(** Where the new table is on the way its rights are added, elsewhere nothing
    changes. *)
Lemma install_path b p idx : G !! b = Some p -> idx_ok idx -> (length p + length idx <= 3)%nat ->
  path_rights tb' b idx = path_rights tb b idx \/
  path_rights tb' b idx = meet (path_rights tb b idx) (entry_rights e).
Proof.
  revert b p. induction idx as [|j idx IH]; intros b p Hb Hx Hlen; [by left|].
  apply Forall_cons in Hx as [Hj Hx]. cbn [path_rights length] in *. rewrite (install_look b p) by done.
  case_decide as Hd.
  - destruct Hd as [-> ->]. right. rewrite E0, Hinv, He, Hh, Hnext. cbn [negb andb].
    rewrite meet_all. enough (path_rights tb' page idx = all_rights) as -> by apply meet_all_r.
    destruct idx as [|k idx]; [done|]. apply Forall_cons in Hx as [Hk _]. cbn [path_rights]. by rewrite Hzero by done.
  - destruct (tb !! (b + 8 * j)) as [e'|] eqn:E; [|by left]. destruct (PTE_IS_VALID e') eqn:Hv; [|by left].
    destruct (decide (p = [] /\ own_slot P j = false)) as [[-> Hsh]|Hown].
    + left. destruct (tr_shared _ _ _ Ht b j e') as [-> Hg]; [done..|]. cbn in Hlen |- *.
      rewrite (outer_path tb _ root G _ _ 2); [done|done|apply install_outer|done|lia|done].
    + destruct (tr_next _ _ _ Ht b p j e' Hb Hj) as [-> Hg]; [lia| |done|done|].
      { intros ->. by destruct (own_slot P j); [|destruct Hown]. }
      cbn [negb andb]. destruct (IH (next_table e') (p ++ [j])) as [->| ->];
        [done|done|rewrite length_app; cbn; lia|by left|right; by rewrite meet_assoc].
Qed.

End install.
End tree.

(** ** The walk *)

(** ** Entries that are built *)

Lemma entry_rights_pte pfn huge prot : 0 <= pfn < 2 ^ 40 -> entry_rights (pte_value pfn huge prot) = prot_rights prot.
Proof.
  intros Hp. unfold entry_rights. rewrite pte_value_split, !Z.lor_spec, !Z.shiftl_spec by lia.
  rewrite !(Z.testbit_neg_r pfn (_ - 12)) by lia.
  rewrite (Z.bits_above_log2 pfn (63 - 12)); [|lia|].
  - cbn [orb]. unfold pte_flags, pte_value, prot_rights. cbn zeta.
    destruct (Z.land prot VM_WRITE =? 0), (Z.land prot VM_USER =? 0), (Z.land prot VM_EXEC =? 0),
      (Z.land prot VM_UC =? 0), huge; by vm_compute.
  - destruct (decide (pfn = 0)) as [->|]; [done|]. apply Z.log2_lt_pow2; lia.
Qed.

(** The protection of the tables that [mmu_walk] creates lets through
    whatever the page itself allows. *)
Definition table_prot (prot : Z) : Z := Z.lor (Z.land prot (Z.lor VM_WRITE VM_USER)) VM_EXEC.

Lemma table_prot_rights prot :
  meet (prot_rights (table_prot prot)) (prot_rights prot) = prot_rights prot.
Proof.
  unfold prot_rights, table_prot, meet. cbn [fst snd].
  replace (Z.land (Z.lor (Z.land prot (Z.lor VM_WRITE VM_USER)) VM_EXEC) VM_WRITE) with (Z.land prot VM_WRITE).
  - replace (Z.land (Z.lor (Z.land prot (Z.lor VM_WRITE VM_USER)) VM_EXEC) VM_USER) with (Z.land prot VM_USER).
    + replace (Z.land (Z.lor (Z.land prot (Z.lor VM_WRITE VM_USER)) VM_EXEC) VM_EXEC) with VM_EXEC.
      * rewrite !andb_diag. done.
      * rewrite Z.land_lor_distr_l, <- Z.land_assoc. change (Z.land (Z.lor VM_WRITE VM_USER) VM_EXEC) with 0.
        by rewrite Z.land_0_r.
    + rewrite Z.land_lor_distr_l, <- Z.land_assoc. change (Z.land (Z.lor VM_WRITE VM_USER) VM_USER) with VM_USER.
      change (Z.land VM_EXEC VM_USER) with 0. by rewrite Z.lor_0_r.
  - rewrite Z.land_lor_distr_l, <- Z.land_assoc. change (Z.land (Z.lor VM_WRITE VM_USER) VM_WRITE) with VM_WRITE.
    change (Z.land VM_EXEC VM_WRITE) with 0. by rewrite Z.lor_0_r.
Qed.
Definition with_mm w x := Vmm x (spaces w) (vmas w) (anons w) (cells w) (strings w) (memory w) (files w) (flushes w) (mmio_addr w) (kernel_as w) (kernel_pgd w) (cr3 w).
Definition with_spaces w x := Vmm (mm w) x (vmas w) (anons w) (cells w) (strings w) (memory w) (files w) (flushes w) (mmio_addr w) (kernel_as w) (kernel_pgd w) (cr3 w).
Definition with_vmas w x := Vmm (mm w) (spaces w) x (anons w) (cells w) (strings w) (memory w) (files w) (flushes w) (mmio_addr w) (kernel_as w) (kernel_pgd w) (cr3 w).
Definition with_anons w x := Vmm (mm w) (spaces w) (vmas w) x (cells w) (strings w) (memory w) (files w) (flushes w) (mmio_addr w) (kernel_as w) (kernel_pgd w) (cr3 w).
Definition with_cells w x := Vmm (mm w) (spaces w) (vmas w) (anons w) x (strings w) (memory w) (files w) (flushes w) (mmio_addr w) (kernel_as w) (kernel_pgd w) (cr3 w).
Definition with_strings w x := Vmm (mm w) (spaces w) (vmas w) (anons w) (cells w) x (memory w) (files w) (flushes w) (mmio_addr w) (kernel_as w) (kernel_pgd w) (cr3 w).
Definition with_memory w x := Vmm (mm w) (spaces w) (vmas w) (anons w) (cells w) (strings w) x (files w) (flushes w) (mmio_addr w) (kernel_as w) (kernel_pgd w) (cr3 w).
Definition with_files w x := Vmm (mm w) (spaces w) (vmas w) (anons w) (cells w) (strings w) (memory w) x (flushes w) (mmio_addr w) (kernel_as w) (kernel_pgd w) (cr3 w).
Definition with_flushes w x := Vmm (mm w) (spaces w) (vmas w) (anons w) (cells w) (strings w) (memory w) (files w) x (mmio_addr w) (kernel_as w) (kernel_pgd w) (cr3 w).
Definition with_mmio_addr w x := Vmm (mm w) (spaces w) (vmas w) (anons w) (cells w) (strings w) (memory w) (files w) (flushes w) x (kernel_as w) (kernel_pgd w) (cr3 w).
Definition with_kernel_as w x := Vmm (mm w) (spaces w) (vmas w) (anons w) (cells w) (strings w) (memory w) (files w) (flushes w) (mmio_addr w) x (kernel_pgd w) (cr3 w).
Definition with_cr3 w x := Vmm (mm w) (spaces w) (vmas w) (anons w) (cells w) (strings w) (memory w) (files w) (flushes w) (mmio_addr w) (kernel_as w) (kernel_pgd w) x.

(** ** A state monad with the outcomes of C code *)

Definition vm (A : Type) : Type := vmm -> outcome (A * vmm).
#[export] Instance vm_ret : MRet vm := fun A a w => Ok (a, w).
#[export] Instance vm_bind : MBind vm := fun A B f e w => '(a, w) ← e w; f a w.

Definition gets {A} (f : vmm -> A) : vm A := fun w => Ok (f w, w).
Definition panic {A} : vm A := fun _ => Panic.
Definition modify (f : vmm -> vmm) : vm unit := fun w => Ok (tt, f w).

Fixpoint vm_loop {S R} (fuel : nat) (body : S -> vm (S + R)) (s : S) : vm R :=
  match fuel with
  | O => fun _ => Fault
  | Datatypes.S fuel =>
      x ← body s;
      match x with inl s' => vm_loop fuel body s' | inr r => mret r end
  end.

(** The heap, the page tables and the tree code on their parts of the state. *)
Definition kheap_alloc_ (size : Z) : vm Z := fun w =>
  '(a, h) ← ph_alloc size (heap (mm w)); Ok (a, with_mm w (set_heap (mm w) h)).
Definition kheap_free_ (a : Z) : vm unit := fun w =>
  h ← ph_free a (heap (mm w)); Ok (tt, with_mm w (set_heap (mm w) h)).
Definition on_mmu {A} (e : mmu (H := H) -> outcome (A * mmu (H := H))) : vm A := fun w =>
  '(a, s) ← e (mm w); Ok (a, with_mm w s).
Definition on_tree {A} (e : gmap Z vm_area -> M rbcell A) : vm A := fun w =>
  '(a, m) ← e (vmas w) (cells w); Ok (a, with_cells w m).
Definition on_files {A} (e : F -> outcome (A * F)) : vm A := fun w =>
  '(a, f) ← e (files w); Ok (a, with_files w f).

Definition vma_at (a : Z) : vm vm_area := fun w => v ← deref (vmas w !! a); Ok (v, w).
Definition as_at (a : Z) : vm as_t := fun w => s ← deref (spaces w !! a); Ok (s, w).
Definition put_vma (a : Z) (v : vm_area) : vm unit := fun w =>
  _ ← deref (vmas w !! a); Ok (tt, with_vmas w (<[a := v]> (vmas w))).
Definition put_as (a : Z) (s : as_t) : vm unit := fun w =>
  _ ← deref (spaces w !! a); Ok (tt, with_spaces w (<[a := s]> (spaces w))).

(** klibc.h: memcpy and memset *)
Definition memcpy (dest src n : Z) : vm unit :=
  modify (fun w => with_memory w (fun a =>
    if (dest <=? a) && (a <? dest + n) then memory w (src + (a - dest)) else memory w a)).
Definition memset (dest v n : Z) : vm unit :=
  modify (fun w => with_memory w (fun a => if (dest <=? a) && (a <? dest + n) then v else memory w a)).
Definition put_bytes (dest : Z) (l : list Z) : vm unit :=
  modify (fun w => with_memory w (fun a =>
    if dest <=? a then default (memory w a) (l !! Z.to_nat (a - dest)) else memory w a)).

(** klibc.h: strdup *)
Definition strdup (s : Z) : vm Z :=
  str ← (fun w => str ← deref (strings w !! s); Ok (str, w));
  d ← kheap_alloc_ (Z.of_nat (length str) + 1);
  if d =? 0 then mret 0
  else
    _ ← modify (fun w => with_strings w (<[d := str]> (strings w)));
    mret d.

(** ** The regions (vmm_as.h) *)

(** vmm_as.h: vma_range *)
Definition vma_range (vma : Z) : vm (Z * Z) := v ← vma_at vma; mret (start v, end_ v).

(** vmm_as.h: vma_set_map *)
Definition vma_set_map (vma linear : Z) (p : page_table_blocks_struct) : vm unit :=
  v ← vma_at vma;
  put_vma vma (Vma (start v) (end_ v) linear (prot v) (flags v) (offset_or_anon v) (file_or_anon v) (file_path v) p).
(** vma_add's overlap check is exact and changes nothing. *)
Lemma vma_range_free_spec w as_ l R s e : as_ok w as_ l R -> s < e ->
  exists b, vma_range_free as_ s e w = Ok (b, w) /\ (b = true <-> range_free (vmas w) l s e).
Proof.
  intros Hok Hse. pose proof (as_ok_NoDup _ _ _ _ Hok) as Hnd. pose proof (ok_tree _ _ _ _ Hok) as Ht.
  destruct (find_ge_run (vmas w) as_ l R (cells w) Ht s (as_ok_present _ _ _ _ Hok) (as_ok_sorted _ _ _ _ Hok))
    as (l1 & l2 & E & El & Hlo & Hhi).
  unfold vma_range_free. rewrite (vm_bind_Ok _ _ _ _ _ (on_tree_read _ _ _ E)).
  destruct l2 as [|n l2]; cbn [hd0].
  - cbn. rewrite (vm_bind_Ok _ _ _ _ _ (on_tree_read _ _ _ (last_run as_ l R (cells w) Ht))).
    destruct (lst0_cases l) as [->|(l' & p & Ep & ->)].
    { exists true. split; [done|]. split; [|done]. intros _ a v Ha. set_solver. }
    assert (p ∈ l) as Hin by (rewrite Ep; set_solver). rewrite (as_ok_nonzero _ _ _ _ _ Hok Hin). cbn [negb].
    destruct (ok_regions _ _ _ _ Hok p Hin) as (vp & Ev & _). rewrite (vm_bind_Ok _ _ _ _ _ (vma_at_Ok _ _ _ Ev)).
    eexists. split; [reflexivity|]. rewrite app_nil_r in El. subst l1.
    eapply (lo_last w as_ l R Hok s e Hse l []); [by rewrite app_nil_r|done|done|set_solver|exact Ep|exact Ev].
  - assert (n ∈ l) as Hin by (rewrite El; set_solver). rewrite (as_ok_nonzero _ _ _ _ _ Hok Hin). cbn [negb].
    destruct (ok_regions _ _ _ _ Hok n Hin) as (vn & En & Hrn). rewrite (vm_bind_Ok _ _ _ _ _ (vma_at_Ok _ _ _ En)).
    pose proof (hi_start w s _ Hhi n vn ltac:(by left) En).
    destruct (Z.ltb_spec (start vn) e) as [Hlt|Hge].
    { exists false. split; [done|]. split; [done|]. intros Hfree. destruct Hrn. destruct (Hfree n vn Hin En); lia. }
    assert (forall a v, a ∈ n :: l2 -> vmas w !! a = Some v -> apart s e v) as Hafter.
    { intros a v. by eapply (hi_apart w as_ l R Hok s e). }
    rewrite (vm_bind_Ok _ _ _ _ _ (on_tree_read _ _ _ (prev_run as_ l R (cells w) Ht l1 n l2 El Hnd))).
    destruct (lst0_cases l1) as [->|(l' & p & El1 & ->)].
    { exists true. split; [done|]. split; [|done]. intros _ a v Ha. apply Hafter. by rewrite El in Ha. }
    assert (p ∈ l) as Hinp by (rewrite El, El1; set_solver). rewrite (as_ok_nonzero _ _ _ _ _ Hok Hinp). cbn [negb].
    destruct (ok_regions _ _ _ _ Hok p Hinp) as (vp & Ep & _). rewrite (vm_bind_Ok _ _ _ _ _ (vma_at_Ok _ _ _ Ep)).
    eexists. split; [reflexivity|].
    eapply (lo_last w as_ l R Hok s e Hse l1 (n :: l2)); [done|done|done|exact Hafter|exact El1|exact Ep].
Qed.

Task statement
From the records above, transcribe exactly the run of lines that opens with the line holding "str ← (fun w" and closes with the line holding "Lemma vma_range_free_spec w", both included.

Exercise result
  str ← (fun w => str ← deref (strings w !! s); Ok (str, w));
  d ← kheap_alloc_ (Z.of_nat (length str) + 1);
  if d =? 0 then mret 0
  else
    _ ← modify (fun w => with_strings w (<[d := str]> (strings w)));
    mret d.

(** ** The regions (vmm_as.h) *)

(** vmm_as.h: vma_range *)
Definition vma_range (vma : Z) : vm (Z * Z) := v ← vma_at vma; mret (start v, end_ v).

(** vmm_as.h: vma_set_map *)
Definition vma_set_map (vma linear : Z) (p : page_table_blocks_struct) : vm unit :=
  v ← vma_at vma;
  put_vma vma (Vma (start v) (end_ v) linear (prot v) (flags v) (offset_or_anon v) (file_or_anon v) (file_path v) p).
(** vma_add's overlap check is exact and changes nothing. *)
Lemma vma_range_free_spec w as_ l R s e : as_ok w as_ l R -> s < e ->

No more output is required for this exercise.